Sacked worker couldn’t prove his employer wasn’t a small business

In a recent unfair dismissal claim to the Fair Work Commission (FWC), a dismissed worker contended that the company he worked for “deliberately did not disclose other workers” employed in other locations, so that it could qualify as a small business employer.

As the employee only worked with the company for 8 months, he couldn’t claim unfair dismissal protection, as the minimum employment period (MEP) is 12 months for a small business.

However, if a company employs 15 people or more, it doesn’t qualify as a small business, and any of its workers only need to complete an MEP of 6 months, before being protected from unfair dismissal.

The employer, ECS International Security and Investigations submitted that it only had 12 employees at the date the worker was last engaged by the company.

But the worker claimed a further 21 employees were working for the business, although he was unable to provide sufficient evidence to satisfy the Fair Work Commission of this claim.

Commissioner Leigh Johns noted: “The [employee] in this matter seemed to be under a misapprehension that it was the role of the Commission to conduct some Royal Commission like fact finding inquiry into the “in and outs” [sic] of the relationship between the [business] and each of the individuals that he pointed to as potential employees. He provided the Commission with names of people and, in some cases their mobile phone numbers. He invited the Commission to make contact with them and find out if they were employees. That is not the role of the Commission.”

“[T]he Commission relies upon the parties bringing evidence before it. [There are] procedures in place that allow parties to seek Orders for Attendance and Orders for the Production of Documents. The [employee] did not use any of these means to elicit the evidence he seemed to think was there.

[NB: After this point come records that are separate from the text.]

(** X4.  On a result set with columns, [FindColumnIndex] returns the index
    of the first column with the given name and throws "Column name not
    found." when there is none.  The answer is the same on the first call,
    which scans the fields, as on later ones, which search the cached names;
    after any call the cache holds the names of all columns. *)
Theorem FindColumnIndex_first_match (rs : MYSQL_RES) (this : MysqlResult)
    (columnName : string) :
  consistent rs this ->
  0 < Z.of_nat (length (field_names rs)) ->
  (In columnName (field_names rs) ->
   exists i,
     fst (Result.FindColumnIndex columnName this) = Returns i /\
     0 <= i < Z.of_nat (length (field_names rs)) /\
     nth_error (field_names rs) (Z.to_nat i) = Some columnName /\
     forall j, 0 <= j < i -> nth_error (field_names rs) (Z.to_nat j) <> Some columnName) /\
  (~ In columnName (field_names rs) ->
   fst (Result.FindColumnIndex columnName this)
     = Throws (logic_error "Column name not found.")) /\
  (forall this2, consistent rs this2 ->
     fst (Result.FindColumnIndex columnName this2)
       = fst (Result.FindColumnIndex columnName this)) /\
  columnNames (snd (Result.FindColumnIndex columnName this)) = field_names rs.
Proof.
  intros Hc Hpos.
  destruct (CacheFacts.FindColumnIndex_consistent rs this columnName Hc Hpos)
    as (this' & E & Hn & _ & _ & _).
  pose proof (CacheFacts.find_index_bounds (field_names rs) columnName) as Hb.
  rewrite E. cbn [fst snd]. repeat split.
  - intros Hin. exists (Result.find_index (field_names rs) columnName).
    assert (Hlt : Result.find_index (field_names rs) columnName
                  < Z.of_nat (length (field_names rs))).
    { destruct (Z.eq_dec (Result.find_index (field_names rs) columnName)
                         (Z.of_nat (length (field_names rs)))) as [Heq|Hne]; [|lia].
      apply CacheFacts.find_index_absent in Heq. contradiction. }
    destruct (CacheFacts.find_index_found _ _ Hlt) as [H1 H2].
    destruct (Z.ltb_spec (Result.find_index (field_names rs) columnName)
                         (Z.of_nat (length (field_names rs)))); [|lia].
    repeat split; try assumption; lia.
  - intros Hnot. apply CacheFacts.find_index_absent in Hnot.
    rewrite Hnot, Z.ltb_irrefl. reflexivity.
  - intros this2 Hc2.
    destruct (CacheFacts.FindColumnIndex_consistent rs this2 columnName Hc2 Hpos)
      as (this2' & -> & _). reflexivity.
  - exact Hn.
Qed.

Lemma FindColumnIndex_first_match_witness :
  fst (Result.FindColumnIndex "user" (Result.new 0 (Some SampleResult.rs)))
    = Throws (logic_error "Column name not found.") /\
  exists i,
    fst (Result.FindColumnIndex "is_deleted" (Result.new 0 (Some SampleResult.rs)))
      = Returns i /\
    nth_error (field_names SampleResult.rs) (Z.to_nat i) = Some "is_deleted".
Proof.
  assert (Hc : consistent SampleResult.rs (Result.new 0 (Some SampleResult.rs)))
    by (apply CacheFacts.new_consistent; [apply sample_well_formed | reflexivity]).
  split.
  - assert (Hnot : ~ In "user" (field_names SampleResult.rs))
      by (intros H; cbn in H; destruct H as [H|[H|[]]]; discriminate).
    exact (proj1 (proj2 (FindColumnIndex_first_match SampleResult.rs _ "user" Hc
                           ltac:(cbn; lia))) Hnot).
  - destruct (proj1 (FindColumnIndex_first_match SampleResult.rs _ "is_deleted" Hc
                       ltac:(cbn; lia)) ltac:(cbn; tauto))
      as (i & H1 & _ & H2 & _).
    exists i. split; assumption.
Defined.
(** * ZENITH-ULTRA: a shallow embedding of the dashboard's state machine

    The React component [App] (src/unnamed/part_000) is modelled as a
    record of its state hooks; the browser event loop as a world holding
    that record, a clock, the pending [setTimeout] callbacks and the
    alerts shown.  The Gemini service module (same file, lines 577-748)
    is modelled against an environment that answers each attempt. *)

From Stdlib Require Import List String Ascii ZArith QArith Bool Lia Lqa Sorting.Sorted.
Import ListNotations.
Open Scope string_scope.
Set Warnings "-register-all".

(* ------------------------------------------------------------------ *)
(** ** Strings as JavaScript handles them *)

Module JsStr.

(** [s.includes(pat)] *)
Fixpoint includes (s pat : string) : bool :=
  String.prefix pat s ||
  match s with
  | EmptyString => false
  | String _ s' => includes s' pat
  end.

Definition lower_ascii (c : ascii) : ascii :=
  let n := nat_of_ascii c in
  if (65 <=? n)%nat && (n <=? 90)%nat then ascii_of_nat (n + 32) else c.

(** [s.toLowerCase()] on ASCII text *)
Fixpoint toLowerCase (s : string) : string :=
  match s with
  | EmptyString => EmptyString
  | String c s' => String (lower_ascii c) (toLowerCase s')
  end.

Definition digit (n : Z) : ascii := ascii_of_nat (48 + Z.to_nat n).

Fixpoint dec_aux (fuel : nat) (n : Z) (acc : string) : string :=
  match fuel with
  | O => acc
  | S f =>
      let acc' := String (digit (n mod 10)) acc in
      if n <? 10 then acc' else dec_aux f (n / 10) acc'
  end%Z.

(** [String(n)] for an integer *)
Definition of_Z (n : Z) : string :=
  if (n <? 0)%Z
  then "-" ++ dec_aux (S (Z.to_nat (Z.log2 (- n)))) (- n) ""
  else dec_aux (S (Z.to_nat (Z.log2 n))) n "".

Fixpoint zeros (k : nat) : string :=
  match k with O => "" | S k' => String "0" (zeros k') end.

(** [s.padStart(k, '0')] *)
Definition padStart (s : string) (k : nat) : string :=
  zeros (k - String.length s) ++ s.

End JsStr.

(* ------------------------------------------------------------------ *)
(** ** Data model (src/unnamed/part_000, types at lines 530-574) *)

(** [SystemStats]; JavaScript doubles are modelled as rationals: the
    telemetry only adds, compares and clamps them. *)
Record SystemStats := mkStats {
  cpuUsage : Q;
  ramUsage : Q;
  temp : Q;
  ping : Q;
  activeProcesses : Z
}.

(** One entry [{time, cpu, ram}] of the chart buffer. *)
Record ChartPoint := mkPoint {
  time : string;
  cpu : Q;
  ram : Q
}.

Inductive Health := STABLE | MODIFIED | OPTIMIZING.

Inductive Engine := smart | hxd.

Definition Engine_eqb (e1 e2 : Engine) : bool :=
  match e1, e2 with smart, smart | hxd, hxd => true | _, _ => false end.

(** [engine.toUpperCase()] *)
Definition engine_upper (e : Engine) : string :=
  match e with smart => "SMART" | hxd => "HXD" end.

(** [PerformanceProfile & { boostEngine: 'smart' | 'hxd' | null }] *)
Record PerfProfile := mkProfile {
  targetFps : Z;
  hexMovementBoost : bool;
  boostEngine : option Engine
}.

(** JSON values, as returned by [JSON.parse]. *)
Inductive json :=
| JNull
| JBool (b : bool)
| JNum (n : Z)
| JStr (s : string)
| JArr (xs : list json)
| JObj (fields : list (string * json)).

“I can only make a decision based on the evidence that is before me; not on what the [employee] would like to be before me. Consequently, based on the evidence before me I am satisfied that the [business] employed 12 people. The payroll summary … is a business record. I am entitled to rely upon it as proof of the employees at the relevant time. There was nothing about that business record that caused me to doubt the veracity of it.”

The worker’s application for unfair dismissal remedy was dismissed.